In this series, we’ve talked about spiritual disciplines. These are exercises we do to put ourselves in contact with God so He can change us, gradually but inexorably, into the people we were created to be. Every week, I’ve been challenging you to practice a different spiritual discipline. This week, we’ll talk about one we Baptists don’t discuss often: The discipline of confession. To practice confession means we bare our souls, becoming completely, blissfully transparent, to at least one other person, as it says in our text, James 5:16. I'll discuss those questions. But first, I need to establish a foundation for confession:
The fundamental problem in our lives is sin. There, I said it. It sounds ridiculous from a modern, secular standpoint, but the Bible is clear. Our sin separates us from God. Since God and His love are the source of all that is good in our lives, to be separated from Him brings misery over time, and an eternity we don’t want to contemplate. I want to illustrate this with a story that is silly, but true. Years ago, I studied for a doctorate at New Orleans Baptist Seminary. I lived in Pasadena, but I would travel to New Orleans for a week or two at a time, and those times were intense periods of class, reading, and writing. One night in the Big Easy, I had a ton of writing to do. I was eating supper in a mall food court, when I noticed that there was a Café Dumonde there. In case you don’t know, Café Dumond makes beignets, and in case you don’t know, beignets are objective evidence of the goodness of God, disguised as fried squares of dough coated with powdered sugar. I decided right then on my plan.
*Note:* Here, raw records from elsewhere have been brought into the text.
(* ===== verification/ApiFacts.v ===== *)
(** * What is added can be got

    A tree of files that is added to a store and got again is written to the file
    system as it was. *)

From stdpp Require Import prelude gmap strings list.
From Stdlib Require Import ZArith Lia.
From S2P Require Import Prelude Cids Bits BlockStore Unixfs Chunker ChunkerFacts Rabin RabinFacts Reader ReaderFacts.
From S2P Require Import BalancedTree BalancedTreeFacts Files Builder BuilderFacts Hamt HamtFacts Paths PathsFacts Resolver.
From S2P Require Import ResolverFacts Loader BlockStoreFacts FileSystem Entries FileTrees Api.
Local Open Scope Z_scope.

(** A relative path is made of names; it is relative to a place below which it leads. *)
Class RelativePathLaws `{RelativePath} := {
  rel_of : list bytes → RelPath;
  rel_from_names ns : Forall proper ns → rel_from_path (join_slash ns) = Some (rel_of ns);
  rel_starts_names pre ns : Forall proper (pre ++ ns) → rel_starts_with (rel_of (pre ++ ns)) (join_slash pre) = true;
  rel_strip_names pre ns : Forall proper (pre ++ ns) →
    rel_strip_prefix (rel_of (pre ++ ns)) (join_slash pre) = Some (rel_of ns);
  rel_parent_top : rel_parent (rel_of []) = None;
  rel_parent_names ns n : Forall proper (ns ++ [n]) → rel_parent (rel_of (ns ++ [n])) = Some (rel_of ns);
  rel_to_path_names ns p : Forall proper ns →
    rel_to_path (rel_of ns) p = {| pb_abs := pb_abs p; pb_parts := pb_parts p ++ ns |}
}.

(** ** Writing a tree *)

Section write.
Context `{UnixfsProto} `{!PathText} `{!IpldLib} `{!RelativePath} `{!RelativePathLaws}.
Context (load_cid : Cid → res string LoadedCid) (buf : Z) (cwd : list bytes).
Abbreviation load := (λ c, Ready (fetch_data load_cid c)).

(** Reading with a buffer gives the bytes in pieces until there are no more. *)
Inductive streams (fuel : nat) : OutPrettyReader → bytes → Prop :=
  | streams_end p p' : pretty_poll_read fuel load buf p = Some (Ready (Ok []), p') → streams fuel p []
  | streams_more p p' b c :
      b ≠ [] → pretty_poll_read fuel load buf p = Some (Ready (Ok b), p') → streams fuel p' c → streams fuel p (b ++ c).

Lemma copy_streams fuel p c : streams fuel p c → ∀ turns f here c0,
  (length c < turns)%nat → f !! here = Some (Fs_File c0) →
  copy load_cid buf turns fuel p here f = Some (Ok tt, <[here := Fs_File (c0 ++ c)]> f).
Proof.
  induction 1 as [p p' E|p p' b c Hb E Hs IH]; intros [|turns] f here c0 Ht Hf; try lia; cbn [copy]; rewrite E.
  - by rewrite app_nil_r, insert_id.
  - destruct b as [|x b]; [done|]. rewrite (file_write_at f here c0 (x :: b) Hf).
    rewrite (IH turns _ here (c0 ++ x :: b)).
    + by rewrite insert_insert_eq, <-app_assoc.
    + rewrite length_app in Ht. cbn in Ht. lia.
    + by rewrite lookup_insert_eq.
Qed.

Lemma read_to_end_streams fuel p c : streams fuel p c → ∀ turns acc,
  (length c < turns)%nat → read_to_end load_cid buf turns fuel p acc = Some (Ok (acc ++ c)).
Proof.
  induction 1 as [p p' E|p p' b c Hb E Hs IH]; intros [|turns] acc Ht; try lia; cbn [read_to_end]; rewrite E.
  - by rewrite app_nil_r.
  - destruct b as [|x b]; [done|]. rewrite IH; [by rewrite <-app_assoc|]. rewrite length_app in Ht. cbn in Ht. lia.
Qed.

(** What is written for a tree *)
Definition out_for (fuel : nat) (g : GetType) (t : tree) : Prop :=
  match g, t with
  | Get_Dir, T_Dir _ => True
  | Get_Reader r, T_File c => streams fuel r c ∧ (length c < fuel)%nat
  | Get_Symlink target, T_Link target' => target = target'
  | _, _ => False
  end.
Definition item_for (fuel : nat) (i : RelPath * GetType) (e : list bytes * tree) : Prop :=
  i.1 = rel_of e.1 ∧ out_for fuel i.2 e.2.

Context (q : PathBuf) (Q : list bytes).
Definition pb_below (k : list bytes) : PathBuf := {| pb_abs := pb_abs q; pb_parts := pb_parts q ++ k |}.

(** The place of a tree is ready: its directory is there, and nothing else. *)
Definition ready (f : Fs) (e : list bytes * tree) : Prop :=
  Forall proper e.1 ∧ leads cwd f (pb_below e.1) (Q ++ e.1) ∧ tree_ok e.2 ∧ ∀ rel, f !! (Q ++ e.1 ++ rel) = None.

Lemma ready_fresh f e : ready f e → f !! (Q ++ e.1) = None.
Proof. intros (_ & _ & _ & Hf). rewrite <-(Hf []). by rewrite app_nil_r. Qed.

Lemma parent_ready f k n :
  pb_parts q ≠ [] → Q = base_of cwd q ++ pb_parts q → leads cwd f (pb_below (k ++ [n])) (Q ++ k ++ [n]) →
  leads cwd f (pb_below k) (Q ++ k) ∧ f !! (Q ++ k) = Some Fs_Dir.
Proof.
  intros Hq HQ (_ & _ & Hp & Hd). cbn in Hp, Hd. change (base_of cwd (pb_below (k ++ [n]))) with (base_of cwd q) in Hd.
  rewrite app_assoc in Hp. apply Forall_app in Hp as [Hp _]. split.
  - split_and!; cbn; [|by intros [? _]%app_eq_nil|done|].
    + change (base_of cwd (pb_below k)) with (base_of cwd q). by rewrite HQ, app_assoc.
    + intros l m r Hx Hr. change (base_of cwd (pb_below k)) with (base_of cwd q).
      apply (Hd l m (r ++ [n])); [|by destruct r]. rewrite app_assoc, Hx, <-app_assoc. done.
  - destruct (pb_parts q ++ k) as [|x l _] eqn:E using rev_ind; [by apply app_eq_nil in E as [? _]|].
    rewrite HQ, <-app_assoc, E. apply (Hd l x [n]); [|done]. rewrite app_assoc, E, <-app_assoc. done.
Qed.

Lemma create_parent_ready f e :
  pb_parts q ≠ [] → Q = base_of cwd q ++ pb_parts q → ready f e →
  create_parent cwd q (rel_of e.1) f = (Ok tt, f).
Proof.
  intros Hq HQ (Hp & Hl & _ & _). unfold create_parent. destruct (e.1) as [|n k _] eqn:E using rev_ind.
  { by rewrite rel_parent_top. }
  rewrite rel_parent_names by done. apply Forall_app in Hp as [Hp _]. rewrite rel_to_path_names by done.
  destruct (parent_ready f k n Hq HQ Hl) as [Hl' Hd]. fold (pb_below k). by rewrite (create_dir_all_exists cwd f _ _ Hl' Hd).
Qed.

Lemma save_item_ready fuel f i e :
  pb_parts q ≠ [] → Q = base_of cwd q ++ pb_parts q → ready f e → item_for fuel i e →
  save_item load_cid buf cwd fuel q i.1 i.2 f = Some (Ok tt, <[Q ++ e.1 := object e.2]> f).
Proof.
  intros Hq HQ Hr [Hi Ho]. pose proof (ready_fresh f e Hr) as Hf. pose proof (create_parent_ready f e Hq HQ Hr) as Hc.
  destruct Hr as (Hp & Hl & Hok & _). unfold save_item. rewrite Hi, rel_to_path_names by done. fold (pb_below e.1).
  destruct (i.2) as [|r|tg], (e.2) as [c|tg'|l]; try done; cbn [out_for] in Ho.
  - by rewrite (create_dir_all_fresh cwd f _ _ Hl Hf).
  - destruct Ho as [Hs Ht]. rewrite Hc, (file_create_fresh cwd f _ _ Hl Hf).
    rewrite (copy_streams fuel r c Hs fuel _ _ []) by (done || by rewrite lookup_insert_eq).
    by rewrite insert_insert_eq.
  - subst tg'. rewrite Hc, (symlink_fresh cwd f _ _ tg Hl Hf) by apply Hok. done.
Qed.

Lemma leads_insert f p P x o : leads cwd f p P → f !! x = None → leads cwd (<[x := o]> f) p P.
Proof.
  intros Hl Hx. eapply leads_change; [done|]. intros k _ Hk. rewrite lookup_insert_ne; [done|]. congruence.
Qed.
I would order some beignets to go, along with a large café au lait, and that would get me good and wired to write deep into the night. Back then, I was driving a pickup truck, and when I got onto the freeway, I ran into absolute gridlock traffic. A five-minute drive to the hotel was going to take thirty minutes or more. I sat there, not moving, and those beignets called out to me. I tore into the bag…and found out the Café Dumond strategy for to-go orders: They put the beignets in the bottom of the bag, then filled the rest of the bag with powdered sugar. In about five minutes, it looked like the DEA had exploded a cocaine factory in the cab of my truck. My steering wheel was as sticky as flypaper. And it was still that way when I got home. My wife laughed so hard, she almost hurt herself. Now imagine (this part of the story is not true) that when I got home, it had been our anniversary. Imagine we had reservations at a nice restaurant, and Carrie was in a beautiful black dress, and that truck was our only transportation. She couldn’t get into that truck without spoiling her beauty, and I’d be a jerk for not dealing with the mess. My mess would keep me from enjoying a great night with the woman I love.
|Enjoying some beignets with my daughter on a recent trip to New Orleans.|
Now get this: The first time we sin, it does to our lives what that bag of beignets did to my truck. And time passes, and we can’t clean that mess up by anything we can do. And we add to it, because we keep sinning even more: So picture coffee and Coke spilled on the floor boards, discarded French fries scattered through the cab, and worst of all, spilled and melted ice cream. It all bakes in the hot sun and gets putrid and noxious. And there stands our God. A God of infinite beauty and love who wants only to bless our lives and set us free, but He cannot enter into a life like that. That leaves God with a dilemma He expressed perfectly to Moses in Exodus 34:6-7, Yahweh—Yahweh is a compassionate and gracious God, slow to anger and rich in faithful love and truth, maintaining faithful love to a thousand ⌊generations⌋, forgiving wrongdoing, rebellion, and sin. But He will not leave ⌊the guilty⌋ unpunished, bringing the consequences of the fathers’ wrongdoing on the children and grandchildren to the third and fourth generation. There is a seemingly irreconcilable contradiction in the very character of God. He must punish evil; otherwise, He is no longer righteous. But He must forgive people, otherwise He is not loving. How can He do both? That question hangs over the entire Old Testament, like the world’s most significant cliffhanger. Then it’s finally answered in Jesus at Calvary. When Jesus died on the cross, God’s love and justice met and were satisfied. His justice was poured out on Himself, so that His love could be poured out on us; as Romans 3:26 says, He is both just AND the one who justifies us. All we have to do is accept that gift, and He climbs into our car. In fact, He takes the wheel.